I do not wish to pursue the points of the hon. Member for Fareham (Mr. Lloyd) very far, except to hope that he will find time to read the Official Report of some of the Committee debates. He will then appreciate that a considerable part of the Committee's time has been spent pursuing one of the items that attracted his attention—the fact that funds will flow from privatisation. The Opposition sought to ensure that those funds would be more wisely spent than the Government's record so far would lead one to expect.
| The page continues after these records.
Lemma durable_put_trace d p data : durable d -> durable (last_disk d (put_trace true d p data)).
Proof.
  intros Hd. unfold put_trace. rewrite !last_disk_app. apply durable_sum_trace. by apply durable_write, durable_created.
Qed.

Lemma durable_fsync_dir d : durable d -> durable (fsync_dir d).
Proof. intros Hd m. rewrite file_fsync_dir. by rewrite settle_durable. Qed.

Lemma durable_journal_trace d p data :
  durable d -> now (file d JournalFile) = None -> durable (last_disk d (journal_trace d p data)).
Proof.
  intros Hd Hj m. unfold journal_trace. set (d1 := set_now _ _ _). change (last_disk d [_; _; _; ?x]) with x.
  rewrite file_fsync_dir, file_fsync. rewrite !(file_write_at _ _ []); try (unfold d1; by rewrite now_set_now, decide_True).
  rewrite (decide_True (P := JournalFile = JournalFile)) by done. unfold d1. rewrite !file_set_now.
  rewrite (decide_True (P := JournalFile = JournalFile)) by done.
  case_decide; [cbn; by rewrite Hj|]. by rewrite settle_durable.
Qed.

Lemma now_journal_trace d p data m :
  now (file (last_disk d (journal_trace d p data)) m) = if decide (m = JournalFile) then Some (journal_record p data) else now (file d m).
Proof.
  unfold journal_trace. set (d1 := set_now _ _ _). change (last_disk d [_; _; _; ?x]) with x.
  rewrite file_fsync_dir, now_settle, now_fsync. rewrite (now_write_at _ _ []) by (unfold d1; by rewrite now_set_now, decide_True).
  case_decide as Hm; [f_equal; unfold overwrite; cbn; by rewrite drop_nil, app_nil_r|]. unfold d1. by rewrite now_set_now, decide_False.
Qed.

Lemma durable_clear_trace d : durable d -> durable (last_disk d (clear_trace d)).
Proof.
  intros Hd m. unfold clear_trace. change (last_disk d [_; ?x]) with x. rewrite file_fsync_dir, file_set_now.
  case_decide; [done|]. by rewrite settle_durable.
Qed.

Lemma now_clear_trace d m :
  now (file (last_disk d (clear_trace d)) m) = if decide (m = JournalFile) then None else now (file d m).
Proof. unfold clear_trace. change (last_disk d [_; ?x]) with x. by rewrite file_fsync_dir, now_settle, now_set_now. Qed.

(** How a call changes the handles: one is added, and none is dropped while there is room. *)
Definition cache_next (c c' : FileHandleCache) (rel : Z) : Prop :=
  rel ∈ files c' /\ max_open_files c' = max_open_files c /\ files c' ⊆ files c ∪ {[rel]} /\
  (Z.of_nat (size (files c ∪ {[rel]})) <= max_open_files c -> files c' = files c ∪ {[rel]}).

Lemma run_open_st rel sy d c :
  cache_ok c d ->
  exists c', open_file rel (st sy d c) = (Ok tt, st sy (last_disk d (created d (DataFile rel))) c', created d (DataFile rel)) /\
    cache_ok c' (last_disk d (created d (DataFile rel))) /\ cache_next c c' rel.
Proof.
  intros Hc. destruct (run_open_file rel (st sy d c) Hc eq_refl) as (c' & E & H1 & H2 & H3 & H4 & H5). by exists c'.
Qed.

(** A handle stays good while no data file is removed. *)
Lemma cache_ok_put sums d d' p data c : page_put sums d d' p data -> cache_ok c d -> cache_ok c d'.
Proof. intros Hp Hc. apply (cache_ok_disk _ _ _ Hc). intros r. by apply (put_exists _ _ _ _ _ Hp). Qed.

Lemma put_created sums d d' p data :
  page_put sums d d' p data -> page_put sums (last_disk d (created d (DataFile (relation_id p)))) d' p data.
Proof.
  intros Hp m. rewrite Hp. unfold data_of, sums_of. rewrite !now_created. rewrite (decide_True (P := DataFile _ = _)) by done.
  rewrite (decide_False (P := ChecksumFile _ = _)) by done. repeat case_decide; naive_solver.
Qed.

(** The handles are good once the page is in place. *)
Lemma cache_put_trace sync d c p data :
  0 <= page_number p -> cache_ok c (last_disk d (created d (DataFile (relation_id p)))) ->
  cache_ok c (last_disk d (put_trace sync d p data)).
Proof.
  intros Hn. apply (cache_ok_put sync _ _ p data). by apply put_created, put_trace_put.
Qed.

Lemma cache_ok_journal c d d' :
  cache_ok c d -> (forall m, m <> JournalFile -> now (file d' m) = now (file d m)) -> cache_ok c d'.
Proof. intros Hc Hd. apply (cache_ok_disk _ _ _ Hc). intros r Hr. by rewrite Hd. Qed.

Lemma page_size_range : 0 <= PAGE_SIZE <= PAGE_SIZE.
Proof. unfold PAGE_SIZE. lia. Qed.

Lemma run_write (sync : bool) d c p data :
  cache_ok c d -> 0 <= page_number p < FILE_PAGES ->
  exists c',
    file_write_page p data (st sync d c) =
      (Ok tt, st sync (last_disk d (write_trace sync d p data)) c', write_trace sync d p data) /\
    cache_ok c' (last_disk d (write_trace sync d p data)) /\ cache_next c c' (relation_id p).
Proof.
  intros Hc Hn. pose proof page_size_range as Hs. unfold write_trace. destruct sync.
  - set (d1 := last_disk d (journal_trace d p data)). set (t2 := put_trace true d1 p data).
    assert (Hc1 : cache_ok c d1).
    { apply (cache_ok_journal _ _ _ Hc). intros m Hm. subst d1. by rewrite now_journal_trace, decide_False. }
    destruct (run_open_st (relation_id p) true d1 c Hc1) as (c' & E & Hc' & Hnext). exists c'. split; [|split; [|done]].
    + rewrite !last_disk_app. apply io_run_bind_ask. cbn [sync_each_write io_when]. eapply io_run_bind; [apply run_journal|].
      fold d1. assert (Hj : now (file (last_disk d1 t2) JournalFile) = Some (journal_record p data)).
      { subst t2. rewrite (put_trace_put true d1 p data ltac:(lia)), !decide_False by naive_solver.
        subst d1. by rewrite now_journal_trace, decide_True. }
      revert Hj. subst t2. unfold put_trace. rewrite <- !app_assoc. rewrite !last_disk_app. intros Hj.
      eapply io_run_bind; [exact E|]. eapply io_run_bind_pure; [by apply run_try_mul|]. eapply io_run_bind_pure; [by apply run_seek_mul|].
      eapply (io_run_bind _ _ _ tt _ [_]); [done|]. eapply io_run_bind_pure; [done|]. eapply (io_run_bind _ _ _ tt _ [_]); [done|].
      eapply io_run_bind; [by apply run_checksum|]. by eapply run_clear.
    + rewrite !last_disk_app. fold d1. fold t2. apply (cache_ok_journal _ (last_disk d1 t2)).
      * apply cache_put_trace; [lia|done].
      * intros m Hm. by rewrite now_clear_trace, decide_False.
  - destruct (run_open_st (relation_id p) false d c Hc) as (c' & E & Hc' & Hnext). exists c'. split; [|split; [|done]].
    + unfold put_trace. rewrite last_disk_app. apply io_run_bind_ask. cbn [sync_each_write io_when]. eapply io_run_bind_pure; [done|].
      eapply io_run_bind; [exact E|]. eapply io_run_bind_pure; [by apply run_try_mul|]. eapply io_run_bind_pure; [by apply run_seek_mul|].
      by eapply (io_run_bind _ _ _ tt _ [_]).
    + apply cache_put_trace; [lia|done].
Qed.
I found the speeches of the hon. Members for Devon, North (Mr. Speller) and Banff (Mr. Myles) quite delightful. I entirely agree with the hon. Member for Devon, North. I believe that all Bills should be timetabled. I take a revolutionary view of Standing Committees. I do not see why experts should not be called to give relevant evidence. Indeed, I suggested that Rothschild and Morgan Grenfell might properly be called to give evidence on the highly relevant question of Amersham International. Timetables are desirable. There must be safeguards, of course, because the Opposition's only weapon is time. Nevertheless, I trust that the next Labour Government will be prepared to introduce timetable motions.

You, Mr. Deputy Speaker, may appreciate that it is not my experience of the Committee on this Bill that has led me to that conclusion. I have always said that I should be reluctant to serve on demanding Standing Committees after the one that you chaired with dedication such that we found it extremely hard to stray from the path of relevance, just as it was impossible for us to do so in Committee on this Bill. I was delighted that the Lord President of the Council acknowledged that references to the poem that I quoted, which was entirely relevant, and to Tudor history were not out of order. I should have hated to have incurred that criticism.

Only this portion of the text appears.